Although McDonald had been paralyzed from the neck down and dependent on a breathing tube, he spoke to the boy who shot him and forgave him on the very same day in 1987 that his son Connor was baptized.
Following a long family tradition, Connor McDonald is now a New York City police officer.
Stephen McDonald is convinced that events immediately following the shooting that led to his survival were heavenly inspired. He believes that he lived to be an instrument of peace and he urged those preparing for Confirmation to turn to their faith and to find a purpose in their lives.

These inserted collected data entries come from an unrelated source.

(* ===== verification/Contention.v ===== *)
(** What overlapping transactions keep: no address is given out twice, no name becomes two
    gateways' and an invite is redeemed at most once, in every interleaving of the store's transactions and the
    statements of its other operations. *)
From S2P Require Import Prelude Model Selection GoStrings NetAddr Crypto Alloc Db Session StoreGateways StoreIdentity StoreConnections Schema Facts Steps System Connections Interleave Overlap Others Stages.

Section contention.
Context `{PostgresOrder}.
Implicit Types (t : tx) (s : sys).

(** ** The invariant *)

(** What has committed of the enrolments with an invite. *)
Definition redeemed (code : string) (s : sys) : list (job * answer) :=
  List.filter (fun ja => match ja.1 with
                         | enrolling a => bool_decide (er_InviteCode (ea_req a) = code)
                         | connecting _ | adding _ | registering _ => false
                         end) (ended s).

Record inv (s : sys) : Prop := {
  inv_unique : unique active_ip (leases (committed s));
  inv_names : unique (fun g => Some (g_name g)) (gateways (committed s));
  inv_stage : forall i t, running s !! i = Some t -> stage (committed s) t;
  inv_apart : forall i j t u x, i <> j -> running s !! i = Some t -> running s !! j = Some u ->
    guarded x = true -> x ∈ tx_locks t -> x ∉ tx_locks u;
  inv_once : forall code, redeemed code s = [] \/
    (length (redeemed code s) <= 1)%nat /\ exists i, invite_codes (committed s) !! code = Some i /\ i_used_at i <> None
}.

Lemma inv_settles i t s s' : inv s -> running s !! i = Some t -> settles i t s s' -> inv s'.
Proof.
  intros [Huniq Hnm Hst Hap Hon] Ht [->|(t' & -> & Hj & Hst' & Hl)].
  - split; cbn; [done|done| | |done].
    + intros j u (Hij & Hu)%lookup_delete_Some. eauto.
    + intros j1 j2 u1 u2 x Hne (_ & H1)%lookup_delete_Some (_ & H2)%lookup_delete_Some. eauto.
  - split; cbn; [done|done| | |done].
    + intros j u [(-> & <-)|(_ & Hu)]%lookup_insert_Some; eauto.
    + intros j1 j2 u1 u2 x Hne [(<- & <-)|(Hi1 & H1)]%lookup_insert_Some [(<- & <-)|(Hi2 & H2)]%lookup_insert_Some Hg Hx; [done| | |by eapply (Hap j1 j2)].
      * destruct (Hl x Hg Hx) as [Hx'|Hno]; [by eapply Hap|by eapply Hno].
      * intros Hx'. destruct (Hl x Hg Hx') as [Hx''|Hno]; [by eapply (Hap i j1)|by eapply Hno].
Qed.

Lemma inv_outside s db' :
  inv s -> outside (committed s) db' ->
  (forall i t x, running s !! i = Some t -> x ∈ tx_locks t -> same_row x (committed s) db') ->
  inv (mkSys db' (running s) (ended s)).
Proof.
  intros [Huniq Hnm Hst Hap Hon] [Hle Hga Hna Hin] Hrows. split; cbn; [| | |done|].
  - eapply unique_narrows; [exact lease_rel_active_ip|done|done].
  - apply (unique_narrows _ gateway_id_rel (gateways (committed s))); [|done..]. by intros g g' x ->.
  - intros i t Ht. eapply stage_foreign; [|by eapply Hst]. split.
    + intros k [g Hk]. destruct (Hga _ _ Hk) as (g' & Hk' & _). eauto.
    + intros k g' Hk. left. by apply Hna.
    + intros k Hk. exact (Hrows i t _ Ht Hk).
    + intros k l' Hl'. left. by apply Hle.
  - intros code. destruct (Hon code) as [?|(Hlen & v & Hv & Hu)]; [by left|right]. split; [done|].
    destruct (Hin _ _ Hv) as (v' & Hv' & _ & Hsame). exists v'. split; [done|]. by rewrite Hsame.
Qed.

Lemma inv_connects a i t s s' :
  inv s -> running s !! i = Some t -> running s' = delete i (running s) -> connects a t s s' -> inv s'.
Proof.
  intros [Huniq Hnm Hst Hap Hon] Ht Hrun (conn & u & l & K & Es & Hg & Hu & Hn & Ha & Hv). rewrite Es, Hrun. clear Es.
  set (db1 := releasing K (now (ca_clock a)) (committed s)). split; cbn; [| | | |done].
  - apply unique_insert; [|by apply (unique_narrows _ lease_rel (leases (committed s)));
      [intros r r' x; apply lease_rel_active_ip|apply releasing_narrows|]].
    intros k' l' x Hl' E1 E2. exfalso. unfold active_ip in E1, E2. rewrite Ha in E2. injection E2 as <-.
    destruct (is_active l') eqn:Ha'; [|done]. injection E1 as Eg Ei.
    assert (Hnone : find_row (taken (le_gateway_id l) (le_assigned_ip_v4 l)) (leases db1) = None) by (by apply vacant_view).
    pose proof (proj1 (find_row_None _ _) Hnone k' l' Hl') as Hf. unfold taken, on_gateway in Hf.
    by rewrite Ha', Eg, Ei, !bool_decide_true in Hf.
  - done.
  - intros j u' (Hij & Hj)%lookup_delete_Some. eapply stage_foreign; [|by eapply Hst].
    split; [done|intros k' g' Hk'; left; by exists g'|done|].
    cbn. intros k' l' [(<- & <-)|(Hk & Hl')]%lookup_insert_Some.
    + right. split; by eapply (Hap i j).
    + left. by apply (releasing_narrows K (now (ca_clock a))).
  - intros j1 j2 u1 u2 x Hne (_ & H1)%lookup_delete_Some (_ & H2)%lookup_delete_Some. eauto.
Qed.

Lemma inv_enrols a i t s s' :
  inv s -> running s !! i = Some t -> tx_job t = enrolling a -> running s' = delete i (running s) ->
  enrols (er_InviteCode (ea_req a)) t s s' -> inv s'.
Proof.
  intros [Huniq Hnm Hst Hap Hon] Ht Hj Hrun (x & Es & Hl & (v & Hv & Hun) & (v' & Hused & He)). rewrite Es, Hrun, Hj. clear Es.
  destruct (He (committed s)) as (El & Eg & Ei). set (code := er_InviteCode (ea_req a)) in *. split; cbn.
  - by rewrite El.
  - by rewrite Eg.
  - intros j u (Hij & Hu)%lookup_delete_Some. eapply stage_foreign; [|by eapply Hst]. split.
    + by rewrite Eg.
    + rewrite Eg. intros k g' Hk. left. by exists g'.
    + intros k Hk. rewrite Ei, lookup_insert_ne; [done|]. intros <-. by apply (Hap i j t u (invite_lock code)).
    + rewrite El. intros k l' Hl'. left. exists l'. by split.
  - intros j1 j2 u1 u2 y Hne (_ & H1)%lookup_delete_Some (_ & H2)%lookup_delete_Some. eauto.
  - intros code'. rewrite Ei. unfold redeemed. cbn. fold (redeemed code' s). destruct (decide (code = code')) as [<-|Hne].
    + rewrite bool_decide_true by done. rewrite lookup_insert_eq. right.
      destruct (Hon code) as [->|(_ & w & Hw & Hwu)]; [|congruence]. cbn. eauto.
    + rewrite bool_decide_false by done. rewrite lookup_insert_ne by done. apply Hon.
Qed.

(** Tables that differ in nothing a running transaction minds. *)
Lemma foreign_same mine db db' :
  leases db' = leases db -> gateways db' = gateways db -> invite_codes db' = invite_codes db -> foreign mine db db'.
Proof.
  intros El Eg Ei. split; rewrite ?El, ?Eg, ?Ei; [done|intros k g' Hk; left; by exists g'|done|intros k l' Hk; left; by exists l'].
Qed.

Lemma inv_adds a i t s s' :
  inv s -> running s !! i = Some t -> tx_job t = adding a -> running s' = delete i (running s) -> adds_device t s s' -> inv s'.
Proof.
  intros [Huniq Hnm Hst Hap Hon] Ht Hj Hrun (x & Es & He). rewrite Es, Hrun, Hj. clear Es.
  destruct (He (committed s)) as (El & Eg & Ei). split; cbn; [by rewrite El|by rewrite Eg| | |by rewrite Ei].
  - intros j u (Hij & Hu)%lookup_delete_Some. eapply stage_foreign; [by apply foreign_same|by eapply Hst].
  - intros j1 j2 u1 u2 y Hne (_ & H1)%lookup_delete_Some (_ & H2)%lookup_delete_Some. eauto.
Qed.

Lemma inv_registers a i t s s' :
  inv s -> running s !! i = Some t -> tx_job t = registering a -> running s' = delete i (running s) -> registers t s s' -> inv s'.
Proof.
  intros [Huniq Hnm Hst Hap Hon] Ht Hj Hrun (x & gid & g & Es & He & Hn & Ho). rewrite Es, Hrun, Hj. clear Es.
  destruct (He (committed s)) as (El & Eg & Ei). split; cbn; [by rewrite El| | | |by rewrite Ei].
  - rewrite Eg. apply unique_insert; [|done]. intros k' g' y Hg' [= E1] [= E2]. apply (Ho k' g' Hg'). congruence.
  - intros j u (Hij & Hu)%lookup_delete_Some. eapply stage_foreign; [|by eapply Hst]. split; rewrite ?El, ?Eg, ?Ei; [| |done|].
    + intros k. apply is_Some_insert.
    + intros k g' [(<- & <-)|(Hk & Hg')]%lookup_insert_Some; [right|left; by exists g'].
      by apply (Hap i j t u (name_lock (g_name g))).
    + intros k l' Hk. left. by exists l'.
  - intros j1 j2 u1 u2 y Hne (_ & H1)%lookup_delete_Some (_ & H2)%lookup_delete_Some. eauto.
Qed.

Lemma inv_step `{!PostgresInet} s s' : inv s -> step program s s' -> inv s'.
Proof.
  intros Hinv Hstep. destruct Hstep as [act s s' Hact|s db' Ho Hrows]; [|by apply inv_outside].
  destruct act as [i j|i|i u|i b|i]; cbn in Hact.
  - destruct (running s !! i) eqn:Ei; [done|]. injection Hact as <-. destruct Hinv as [Huniq Hnm Hst Hap Hon]. split; cbn; [done|done| | |done].
    + intros k t [(-> & <-)|(_ & Ht)]%lookup_insert_Some; [|eauto]. unfold stage. cbn.
      destruct j as [a|a|a|a]; [by eapply cs_start|by eapply es_start|split; [apply leaves_add|done]|by eapply gs_start].
    + intros j1 j2 t1 t2 x Hne [(<- & <-)|(Hi1 & Hu1)]%lookup_insert_Some [(<- & <-)|(Hi2 & Hu2)]%lookup_insert_Some Hg Hx;
        [done|by apply elem_of_empty in Hx|by apply not_elem_of_empty|by eapply (Hap j1 j2)].
  - destruct (running s !! i) as [t|] eqn:Et; [|done]. cbn in Hact. pose proof (inv_stage _ Hinv i t Et) as Hst.
    unfold stage in Hst. destruct (tx_job t) as [a|a|a|a] eqn:Ej.
    + destruct (connect_proceed a i t s s' Hst Ej Hact) as [Hs|[Hr Hc]]; [by eapply inv_settles|by eapply inv_connects].
    + destruct (enrol_proceed i t s s' a Ej Hst Hact) as [Hs|[Hr Hc]]; [by eapply inv_settles|by eapply inv_enrols].
    + destruct Hst as [Hp He]. destruct (add_proceed i t s s' a Ej Hp He Hact) as [Hs|[Hr Hc]]; [by eapply inv_settles|by eapply inv_adds].
    + destruct (register_proceed i t s s' a Ej (inv_names _ Hinv) Hst Hact) as [Hs|[Hr Hc]]; [by eapply inv_settles|by eapply inv_registers].
  - destruct (running s !! i) as [t|] eqn:Et; [|done]. cbn in Hact. destruct (tx_prog t) as [| |k| |] eqn:Ep; [done|done| |done|done].
    injection Hact as <-. eapply inv_settles; [done..|]. apply settles_silent, stage_drawn; [by eapply inv_stage|].
    rewrite Ep. constructor.
  - destruct (running s !! i) as [t|] eqn:Et; [|done]. cbn in Hact. destruct (tx_prog t) as [| | |k|] eqn:Ep; [done|done|done| |done].
    injection Hact as <-. eapply inv_settles; [done..|]. apply settles_silent, stage_drawn; [by eapply inv_stage|].
    rewrite Ep. constructor.
  - destruct (running s !! i) as [t|] eqn:Et; [|done]. injection Hact as <-. eapply inv_settles; [done..|]. by left.
Qed.

Lemma inv_reachable `{!PostgresInet} db s : wf db -> reachable program db s -> inv s.
Proof.
  intros Hwf Hr. assert (Hinv : inv (mkSys db ∅ [])).
  { split; cbn; [apply Hwf|apply Hwf|by intros i t Ht|by intros i j t u x _ Ht|by left]. }
  revert Hinv. unfold reachable in Hr. induction Hr as [|s1 s2 s3 Hs Hr IH]; [done|]. intros Hinv. by apply IH, (inv_step s1).
Qed.

(** C9: allocation is race-free. Whatever transactions overlap, and whatever the other
    operations do to the tables in between, no two active leases of a gateway have the same
    address; and the lease a connection inserts is never refused by the unique index that
    makes sure of it: it has waited for the gateway's row, and looked after that. *)
Theorem allocation_is_race_free `{!PostgresInet} db s :
  wf db -> reachable program db s ->
  unique active_ip (leases (committed s)) /\
  forall i t a u gid v4 ip,
    running s !! i = Some t -> tx_job t = connecting a -> statement_of (tx_prog t) = Some (INSERT_lease u gid v4) ->
    pg_inet v4 = Some ip -> find_row (taken gid ip) (leases (view s t)) = None.
Proof.
  intros Hwf Hr. apply inv_reachable in Hr as [Huniq _ Hst _ _]; [|done]. split; [done|].
  intros i t a u gid v4 ip Ht Hj Es Hip. specialize (Hst i t Ht). unfold stage in Hst. rewrite Hj in Hst.
  destruct Hst as [r Hp Hr|Hp He|did pub Hp He|did pub K Hp He|did pub chosen K Hp He Hg Hw|did pub chosen K Hp He Hl
    |did pub chosen v4' v6 K Hp He Hl Hf|did pub chosen v4' v6 x K Hp He Hl Hf Hw|conn x l K Hp He Hl Hu Hn Ha Hv];
    rewrite Hp in Es; try done.
  - unfold CreateConnection_prog in Es. by destruct (pg_uuid (ca_device a)), (pg_uuid (ca_user a)).
  - injection Es as -> <- <-. rewrite (view_eq _ _ _ He). apply vacant_view, Hf, Hip.
Qed.

(** C10: what overlaps does not happen twice. However enrolments overlap an invite is redeemed
    at most once: the row lock makes the second wait, and it then sees the invite used. And
    however registrations overlap no two gateways have the same name: the entry of the name
    makes the second wait, and it then updates the row the first has made. *)
Theorem overlapping_requests_repeat_nothing `{!PostgresInet} db s code :
  wf db -> reachable program db s ->
  (length (redeemed code s) <= 1)%nat /\ unique (fun g => Some (g_name g)) (gateways (committed s)).
Proof.
  intros Hwf Hr. apply inv_reachable in Hr as [_ Hnm _ _ Hon]; [|done]. split; [|done].
  by destruct (Hon code) as [->|[? _]]; [cbn; lia|].
Qed.

End contention.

'To conquer death and hatred'
Before leaving the church, McDonald led everyone in praying a decade of the rosary. And although he wasn't feeling well that day, he spent whatever time was needed afterwards to talk with individuals who came forward to meet and thank him.
"Cardinal O'Connor summed up Stephen and Patti Ann McDonald the best," said the Rev. Michael McLoughlin, pastor of the Church of St. Stephen, the First Martyr. "The Cardinal said, 'They are ordinary New Yorkers ... but they are extraordinary, too, imbued with the spirit of forgiveness, faith and fidelity to each other beyond earthly measure. Their conscious effort to conquer death and hatred with the spirit of life and love ennobles them."
There was hardly a dry eye in the audience.